▶ _Instructions for the task_:
All of the lines below should be output exactly as shown.

▶ _Material provided_:
(** X16.  The merge of [main] keeps the existing document as it is and in
    its order, and adds behind it entries of the new record whose keys the
    existing document does not have; merging the same record once more
    changes nothing. *)
Theorem merge_extends_and_settles (existing data : record) :
  (exists added,
      merge_existing existing data = existing ++ added
      /\ Forall (fun kv => Dict.mem (fst kv) existing = false /\ In kv data) added)
  /\ merge_existing (merge_existing existing data) data
     = merge_existing existing data.
Proof. split; [apply merge_loop_extends | apply merge_loop_idem]. Qed.

(** ** The files of a batch *)

Lemma write_json_other path d f p :
  p <> path -> Dict.get p (snd (write_json path d f)) = Dict.get p f.
Proof.
  intro N. unfold write_json. destruct (_ && _); cbn [snd];
    apply get_set_other; congruence.
Qed.

Lemma write_json_same path d f : Dict.mem path (snd (write_json path d f)) = true.
Proof.
  unfold write_json, Dict.mem. destruct (_ && _); cbn [snd];
    now rewrite get_set_same.
Qed.

Lemma write_json_keeps path d f p :
  Dict.mem p f = true -> Dict.mem p (snd (write_json path d f)) = true.
Proof.
  intro M. destruct (String.eqb_spec p path) as [->|N]; [apply write_json_same|].
  unfold Dict.mem. now rewrite write_json_other.
Qed.

(** The outcomes of one turn of the loop: nothing written, a write that
    failed, or a write with its report. *)
Lemma process_file_cases o b f :
  (fs (process_file o b f) = fs b /\ results (process_file o b f) = results b)
  \/ exists path d st,
       fs (process_file o b f) = snd (write_json path d (fs b))
       /\ (Dict.mem path (fs b) = true -> opt_on_existing o <> "skip")
       /\ (st = "converted" \/ (st = "merged" /\ opt_on_existing o = "merge"))
       /\ (results (process_file o b f) = results b
           \/ exists kind name,
                path = output_file_of o kind name
                /\ results (process_file o b f)
                   = results b ++ [{| e_input := stem f; e_output := path;
                                      e_type := kind; e_name := name;
                                      e_status := st |}]).
Proof.
  unfold process_file.
  destruct (nozzle_for o f (conv b)) as [nz c0].
  destruct (convert_profile (stem f) (content f) nz c0) as [r c].
  destruct r as [data kind name|s|]; [|now left|now left].
  cbv zeta.
  assert (W : forall d st,
             (Dict.mem (output_file_of o kind name) (fs b) = true ->
              opt_on_existing o <> "skip") ->
             (st = "converted" \/ (st = "merged" /\ opt_on_existing o = "merge")) ->
             let b' :=
               match write_json (output_file_of o kind name) d (fs b) with
               | (Ok _, fs') =>
                   {| conv := reset_for_next o c; fs := fs';
                      results := results b ++
                        [{| e_input := stem f;
                            e_output := output_file_of o kind name;
                            e_type := kind; e_name := name; e_status := st |}] |}
               | (Raise, fs') => {| conv := c; fs := fs'; results := results b |}
               end in
             (fs b' = fs b /\ results b' = results b)
             \/ exists path d st,
                  fs b' = snd (write_json path d (fs b))
                  /\ (Dict.mem path (fs b) = true -> opt_on_existing o <> "skip")
                  /\ (st = "converted" \/ (st = "merged" /\ opt_on_existing o = "merge"))
                  /\ (results b' = results b
                      \/ exists kind name,
                           path = output_file_of o kind name
                           /\ results b'
                              = results b ++ [{| e_input := stem f; e_output := path;
                                                 e_type := kind; e_name := name;
                                                 e_status := st |}])).
  { intros d st S T. cbv zeta. right. exists (output_file_of o kind name), d, st.
    destruct (write_json (output_file_of o kind name) d (fs b)) as [[[]|] fs'];
      cbn [fs results snd]; (split; [reflexivity|]); (split; [exact S|]);
      (split; [exact T|]).
    - right. now exists kind, name.
    - now left. }
  unfold Dict.mem in W.
  destruct (Dict.get (output_file_of o kind name) (fs b)) as [[e|]|].
  - destruct (String.eqb_spec (opt_on_existing o) "skip") as [S|S]; [now left|].
    destruct (String.eqb_spec (opt_on_existing o) "merge") as [M|M].
    + apply W; [intros _; exact S | right; now split].
    + apply W; [intros _; exact S | now left].
  - destruct (String.eqb_spec (opt_on_existing o) "skip") as [S|S]; [now left|].
    destruct (String.eqb_spec (opt_on_existing o) "merge") as [M|M]; [now left|].
    apply W; [intros _; exact S | now left].
  - apply W; [discriminate | now left].
Qed.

▶ _Answer box_:
(** X16.  The merge of [main] keeps the existing document as it is and in
    its order, and adds behind it entries of the new record whose keys the
    existing document does not have; merging the same record once more
    changes nothing. *)
Theorem merge_extends_and_settles (existing data : record) :
  (exists added,
      merge_existing existing data = existing ++ added
      /\ Forall (fun kv => Dict.mem (fst kv) existing = false /\ In kv data) added)
  /\ merge_existing (merge_existing existing data) data
     = merge_existing existing data.
Proof. split; [apply merge_loop_extends | apply merge_loop_idem]. Qed.

(** ** The files of a batch *)

Lemma write_json_other path d f p :
  p <> path -> Dict.get p (snd (write_json path d f)) = Dict.get p f.
Proof.
  intro N. unfold write_json. destruct (_ && _); cbn [snd];
    apply get_set_other; congruence.
Qed.

Lemma write_json_same path d f : Dict.mem path (snd (write_json path d f)) = true.
Proof.
  unfold write_json, Dict.mem. destruct (_ && _); cbn [snd];
    now rewrite get_set_same.
Qed.

Lemma write_json_keeps path d f p :
  Dict.mem p f = true -> Dict.mem p (snd (write_json path d f)) = true.
Proof.
  intro M. destruct (String.eqb_spec p path) as [->|N]; [apply write_json_same|].
  unfold Dict.mem. now rewrite write_json_other.
Qed.

(** The outcomes of one turn of the loop: nothing written, a write that
    failed, or a write with its report. *)
Lemma process_file_cases o b f :
  (fs (process_file o b f) = fs b /\ results (process_file o b f) = results b)
  \/ exists path d st,
       fs (process_file o b f) = snd (write_json path d (fs b))
       /\ (Dict.mem path (fs b) = true -> opt_on_existing o <> "skip")
       /\ (st = "converted" \/ (st = "merged" /\ opt_on_existing o = "merge"))
       /\ (results (process_file o b f) = results b
           \/ exists kind name,
                path = output_file_of o kind name
                /\ results (process_file o b f)
                   = results b ++ [{| e_input := stem f; e_output := path;
                                      e_type := kind; e_name := name;
                                      e_status := st |}]).
Proof.
  unfold process_file.
  destruct (nozzle_for o f (conv b)) as [nz c0].
  destruct (convert_profile (stem f) (content f) nz c0) as [r c].
  destruct r as [data kind name|s|]; [|now left|now left].
  cbv zeta.
  assert (W : forall d st,
             (Dict.mem (output_file_of o kind name) (fs b) = true ->
              opt_on_existing o <> "skip") ->
             (st = "converted" \/ (st = "merged" /\ opt_on_existing o = "merge")) ->
             let b' :=
               match write_json (output_file_of o kind name) d (fs b) with
               | (Ok _, fs') =>
                   {| conv := reset_for_next o c; fs := fs';
                      results := results b ++
                        [{| e_input := stem f;
                            e_output := output_file_of o kind name;
                            e_type := kind; e_name := name; e_status := st |}] |}
               | (Raise, fs') => {| conv := c; fs := fs'; results := results b |}
               end in
             (fs b' = fs b /\ results b' = results b)
             \/ exists path d st,
                  fs b' = snd (write_json path d (fs b))
                  /\ (Dict.mem path (fs b) = true -> opt_on_existing o <> "skip")
                  /\ (st = "converted" \/ (st = "merged" /\ opt_on_existing o = "merge"))
                  /\ (results b' = results b
                      \/ exists kind name,
                           path = output_file_of o kind name
                           /\ results b'
                              = results b ++ [{| e_input := stem f; e_output := path;
                                                 e_type := kind; e_name := name;
                                                 e_status := st |}])).
  { intros d st S T. cbv zeta. right. exists (output_file_of o kind name), d, st.
    destruct (write_json (output_file_of o kind name) d (fs b)) as [[[]|] fs'];
      cbn [fs results snd]; (split; [reflexivity|]); (split; [exact S|]);
      (split; [exact T|]).
    - right. now exists kind, name.
    - now left. }
  unfold Dict.mem in W.
  destruct (Dict.get (output_file_of o kind name) (fs b)) as [[e|]|].
  - destruct (String.eqb_spec (opt_on_existing o) "skip") as [S|S]; [now left|].
    destruct (String.eqb_spec (opt_on_existing o) "merge") as [M|M].
    + apply W; [intros _; exact S | right; now split].
    + apply W; [intros _; exact S | now left].
  - destruct (String.eqb_spec (opt_on_existing o) "skip") as [S|S]; [now left|].
    destruct (String.eqb_spec (opt_on_existing o) "merge") as [M|M]; [now left|].
    apply W; [intros _; exact S | now left].
  - apply W; [discriminate | now left].
Qed.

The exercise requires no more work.